Gertrude, plutôt la réactivation de ce crâne sur Internet, est pour moi une expérience inédite, un moteur incroyable pour mes activités plastiques et ma motivation intellectuelle, une performance aux inventions infinies, le réceptacle (vide !) de toutes les possibilités créatives.

L’expérience Gertrude ,vue en perspective, n’est pas pour autant déconnectée de mon parcours artistique (risquons encore le mot) jamais interrompu depuis plus de quarante ans ; elle est l’issue logique et nécessaire des recherches picturales que je menais depuis des années. Maintenant, avec du recul, j’en prends conscience.

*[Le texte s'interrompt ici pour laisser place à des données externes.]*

Lemma NormCdfFactory_call_spec mean stddev (w : World) :
  wf w →
  ∃ a w' f, NormCdfFactory_call mean stddev w = (Ok a, w')
    ∧ wf w' ∧ extends w w'
    ∧ normcdf_cache w' !! (mean, stddev) = Some a
    ∧ heap w' !! a = Some f ∧ inner_function f = norm_cdf mean stddev.
Proof.
  intros (Hh & Ha & Hb). unfold NormCdfFactory_call, FactoryCacheKey.
  destruct (normcdf_cache w !! (mean, stddev)) as [a|] eqn:Hc.
  - destruct (Hb mean stddev a Hc) as (f & Hf & Hi).
    exists a, w, f. repeat split; try done. apply extends_refl.
  - simpl.
    set (f := CachedFunction_init (norm_cdf mean stddev)).
    set (w' := mkWorld (heap w ++ [f]) (logncdf_cache w)
                 (<[(mean, stddev) := length (heap w)]> (normcdf_cache w))).
    assert (extends w w') as Hext.
    { eapply extends_alloc; simpl; [done|done|]. by apply insert_subseteq. }
    assert (heap w' !! length (heap w) = Some f) as Hf.
    { simpl. by rewrite lookup_app_r, Nat.sub_diag by lia. }
    exists (length (heap w)), w', f. split; [done|]. split; [|split; [done|]].
    + split; [|split].
      * simpl. apply Forall_app. split; [done|].
        constructor; [apply cache_coherent_init|constructor].
      * by apply (factory_coherent_extends _ _ w w' Ha Hext).
      * intros m s a. simpl.
        destruct (decide ((mean, stddev) = (m, s))) as [[= <- <-]|Hne].
        -- rewrite lookup_insert_eq. intros [= <-]. by exists f.
        -- rewrite lookup_insert_ne by done. intros Hms.
           by apply (factory_coherent_extends _ _ w w' Hb Hext m s a).
    + split; [by simpl; rewrite lookup_insert_eq|]. done.
Qed.

(** *** Histories *)

Lemma run_op_wf o (w : World) :
  wf w → wf (run_op lognorm_cdf norm_cdf o w)
         ∧ extends w (run_op lognorm_cdf norm_cdf o w).
Proof.
  intros Hw. destruct o as [m s|m s|f|a x]; simpl.
  - destruct (LogncdfFactory_call_spec m s w Hw) as (a & w' & f & -> & ? & ? & _).
    done.
  - destruct (NormCdfFactory_call_spec m s w Hw) as (a & w' & f & -> & ? & ? & _).
    done.
  - by apply new_CachedFunction_wf.
  - by apply CachedFunction_call_wf.
Qed.

Lemma run_wf ops (w : World) :
  wf w → wf (run lognorm_cdf norm_cdf ops w)
         ∧ extends w (run lognorm_cdf norm_cdf ops w).
Proof.
  revert w. induction ops as [|o ops IH]; intros w Hw; simpl.
  - split; [done|apply extends_refl].
  - destruct (run_op_wf o w Hw) as [Hw1 He1].
    destruct (IH _ Hw1) as [Hw2 He2]. split; [done|]. by eapply extends_trans.
Qed.
(* ===== verification/_CoqProject ===== *)
-Q . S2P
Prelude.v
Workflow.v
Poller.v
PollTree.v
Queue.v
Submit.v
Thumbnail.v
ThumbRace.v
Server.v
Catalog.v
Download.v
Peer.v
Capture.v
Lemma py_bind_raised {S A B} (m : PyM S A) (k : A -> PyM S B) s e s' :
  m s = (Raised e, s') -> py_bind m k s = (Raised e, s').
Proof. unfold py_bind. by intros ->. Qed.

#[export] Hint Rewrite @py_bind_ret : spreads_rw.

(** [py_unfold] unfolds the monad's combinators so that [simpl] can run
    a view on a concrete request. *)
Ltac py_unfold :=
  cbv [py_bind py_lift py_get py_put py_ret py_abort py_raise] in *.

(** [py_step] runs one bind whose first computation is known. *)
Ltac py_step :=
  match goal with
  | H : ?m ?s = (Returned _, _) |- context [py_bind ?m _ ?s] =>
      rewrite (py_bind_returned _ _ _ _ _ H)
  | H : ?m ?s = (Aborted _, _) |- context [py_bind ?m _ ?s] =>
      rewrite (py_bind_aborted _ _ _ _ _ H)
  | H : ?m ?s = (Raised _, _) |- context [py_bind ?m _ ?s] =>
      rewrite (py_bind_raised _ _ _ _ _ H)
  end.

Lemma py_last_n_suffix {A} (n : nat) (l : list A) :
  suffix (py_last_n n l) l.
Proof. unfold py_last_n. apply suffix_drop. Qed.

Lemma py_last_n_length {A} (n : nat) (l : list A) :
  length (py_last_n n l) = Nat.min n (length l).
Proof. unfold py_last_n. rewrite length_drop. lia. Qed.

Lemma py_index_lookup {A} (l : list A) i x :
  py_index l i = Returned x <-> l !! i = Some x.
Proof.
  unfold py_index. destruct (l !! i); split; intros H; simplify_eq; done.
Qed.

Lemma py_index_oob {A} (l : list A) i :
  length l <= i -> py_index l i = Raised IndexError.
Proof. unfold py_index. intros H. by rewrite lookup_ge_None_2. Qed.

Lemma py_rfind_lt c s i : py_rfind c s = Some i -> i < String.length s.
Proof.
  revert i. induction s as [|x s IH]; simpl; intros i H; [done|].
  destruct (py_rfind c s) eqn:E.
  - simplify_eq. specialize (IH _ eq_refl). lia.
  - case_decide; simplify_eq. lia.
Qed.

Lemma py_rfind_none_not_in c s :
  py_rfind c s = None -> forall i, String.get i s <> Some c.
Proof.
  induction s as [|x s IH]; simpl; intros H i; [done|].
  destruct (py_rfind c s) eqn:E; [done|].
  case_decide; [done|]. destruct i; simpl; [congruence|]. by apply IH.
Qed.

#[export] Hint Resolve py_last_n_suffix py_rfind_lt : spreads.

(** ** The first [Some] of a list of options

    The result of a loop that stops at the first iteration producing a
    result is the first [Some] of the list of per-iteration results. *)
Fixpoint first_some {A} (l : list (option A)) : option A :=
  match l with
  | [] => None
  | Some a :: _ => Some a
  | None :: l' => first_some l'
  end.

Lemma first_some_Some {A} (l : list (option A)) a :
  first_some l = Some a <->
  exists i, l !! i = Some (Some a) /\ forall j, j < i -> l !! j = Some None.
Proof.
  induction l as [|[b|] l IH]; simpl.
  - split; [done|]. by intros (i & ? & _).
  - split.
    + intros [= ->]. exists 0. split; [done|]. lia.
    + intros ([|i] & Hi & Hj); simplify_eq/=; [done|].
      specialize (Hj 0 ltac:(lia)). done.
  - rewrite IH. split.
    + intros (i & Hi & Hj). exists (S i). split; [done|].
      intros [|j] ?; simpl; [done|]. apply Hj. lia.
    + intros ([|i] & Hi & Hj); simplify_eq/=.
      exists i. split; [done|]. intros j ?. apply (Hj (S j)). lia.
Qed.

Lemma first_some_None {A} (l : list (option A)) :
  first_some l = None <-> Forall (fun o => o = None) l.
Proof.
  induction l as [|[b|] l IH]; simpl.
  - split; constructor.
  - split; [done|]. intros H. by inversion H.
  - rewrite IH. split; [by constructor|]. by inversion 1.
Qed.

(** The first result of a loop is the result of the first iteration that
    has one, as [list_find] finds it. *)
Lemma first_some_list_find {A B} (f : A -> option B) (l : list A) :
  first_some (f <$> l) =
  match list_find (fun x => is_Some (f x)) l with Some (_, x) => f x | None => None end.
Proof.
  induction l as [|x l IH]; [done|]. cbn [fmap list_fmap first_some list_find].
  destruct (f x) as [b|] eqn:E.
  - by rewrite decide_True by eauto.
  - rewrite decide_False by (by intros []).
    rewrite IH. by destruct (list_find _ l) as [[]|].
Qed.

Lemma lookup_map_seq_lt {A} (f : nat -> A) k n i :
  i < n -> (f <$> seq k n) !! i = Some (f (k + i)).
Proof.
  intros Hi. rewrite list_lookup_fmap, lookup_seq_lt; done.
Qed.

#[export] Hint Resolve lookup_map_seq_lt : spreads.

(** Replacing the element [y] at index [i] by [x] changes a weighted sum
    by the difference of their weights. *)
Lemma sum_list_with_insert {A} (f : A -> nat) (l : list A) i x y :
  l !! i = Some y -> sum_list_with f (<[i := x]> l) + f y = sum_list_with f l + f x.
Proof.
  revert i. induction l as [|z l IH]; intros [|i] Hi; simplify_eq/=; [lia|].
  specialize (IH i Hi). lia.
Qed.
Lemma clients_inv_rtc q0 idss s :
  rtc queue_step (clients_init q0 idss) s -> clients_inv q0 idss s.
Proof.
  intros Hr. pose proof (clients_inv_init q0 idss) as Hinit.
  induction Hr as [|x y z Hxy _ IH]; [done|]. apply IH. by eapply clients_inv_step.
Qed.
(** (C16) Concurrent [POST /queue] requests (spec sections 4.3 and 5):
    whatever the interleaving of several clients, each posting its own
    ids in its own order, there is a total order of the appends, a log of
    (client, id), such that the queue holds its initial entries followed
    by the logged ids, so that no entry is lost or duplicated; the ids a
    client has posted appear in the log in its posting order, followed by
    those it has still to post; and each answer a client received is the
    position at which its entry stands in the queue. *)
Theorem queue_concurrent_posts q0 idss s :
  rtc queue_step (clients_init q0 idss) s ->
  exists log : list (nat * json),
    get_queue s.(qs_store) = get_queue q0 ++ log.*2 /\
    forall c ids, idss !! c = Some ids ->
      exists cl, s.(qs_clients) !! c = Some cl /\
        (filter (fun e => e.1 = c) log).*2 ++ cl.(qc_todo) = ids /\
        cl.(qc_replies) =
          (fun k => queue_position_reply (length (get_queue q0) + k)) <$> log_positions c log.
Proof.
  intros Hr. destruct (clients_inv_rtc q0 idss s Hr) as (log & Hq & _ & Hc). by exists log.
Qed.
End ClientProofs.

Au bout de ces treize années, il est possible que Gertrude ait perdu un peu de son essentialité dans mes activités : le partage « magique » du virtuel s’est un peu étiolé dans votre probable lassitude d’interlocuteurs gertrudiens, dans l’obsolescence du concept de « blog » au profit des réseaux sociaux qui m’intéressent moins.
Et il est possible que mon travail plastique se déploie à présent davantage dans le réel plutôt que dans le virtuel, plaçant ainsi le blog en arrière plan de ma pratique.

Je me suis interrogée bien des fois sur l’opportunité d’arrêter le blog de Gertrude mais j’ai toujours trouvé de bonnes et mauvaises raisons de poursuivre.

Je n’ai encore rien décidé pour la suite, je pense peut-être à de nouvelles modalités ou protocoles, par exemple à une nouvelle catégorie qui s’intitulerait « Une toute autre histoire »…
Et m’en remets toujours à ma chère devise : rien n’était prévu mais rien ne sera laissé au hasard.

 

Le 03/01/2021
Juliette Charpentier,
plasticienne, créatrice et administratrice du Blog de Gertrude.

 

VAIN c’est bien, RIEN c’est mieux.

 

Aujourd’hui
trois septembre deux mille vingt
La Crâneuse
décide
de ne
RIEN
faire

Cela fait exactement
douze ans et huit mois
que Gertrude
c’est
du Vain
du BON
du BONNET
(d’âne)

Gertrude avant Gertrude: L’exception au Capitaine n°12

 

Et si Gertrude était
une machine à remonter le temps ?

« … Arrivée à mon âge, on se dit finalement qu’on a plus de passé que de futur, bien plus à raconter à rebours qu’en avant… »

En attendant que
la Capitaine Crâneuse
concrétise un tel projet
qu’elle procrastine un peu
bulle de temps en temps
reporte au lendemain
quelques rétropédalages dans l’os
vous pouvez toujours
lire ou relire le texte
« La princesse Gertrude »

Dix ans: Le calendrier de l’après.

Gertrude en dix ans, c’est 947 articles et 19518 commentaires.

(Cliquez sur les images pour remonter le temps.)

Et pourtant cela pourrait se résumer en une phrase :

 

 

 

 

 

 

 

 

 

 

 

 

 

« Voici dix ans que Le Capitaine sous son chapeau crâne dans son bocal posé sur l’étagère encombrée pour laisser son empreinte sur la Toile en écoutant le bruit du monde et en brodant ses rêves de médaille en chocolat sous forme de monogramme tatoué dans la peau de l’os pastel, et après ?… »

 

Soi dix ans en passant: Les @-Vaintures de Os l’éponge.

Ou dix ans de performances absorbatives d’une Crâneuse-éponge qui n’amasse pas mousse face à ses admirateurs virtuels absorbés:

La performance absorvative d’Os l’éponge face à ses nombreux admirateurs absorbés.

Cela fait dix ans que Gertrude gratte, frotte, étrille, lave, récure, lessive, absorbe, essore, essuie, éponge en direct sur la Toile…

Et pourtant si elle nettoie, elle est Moi.

JC, décembre 2017, Os l’éponge, mousse polyuréthane de récupération découpée, dimensions variables.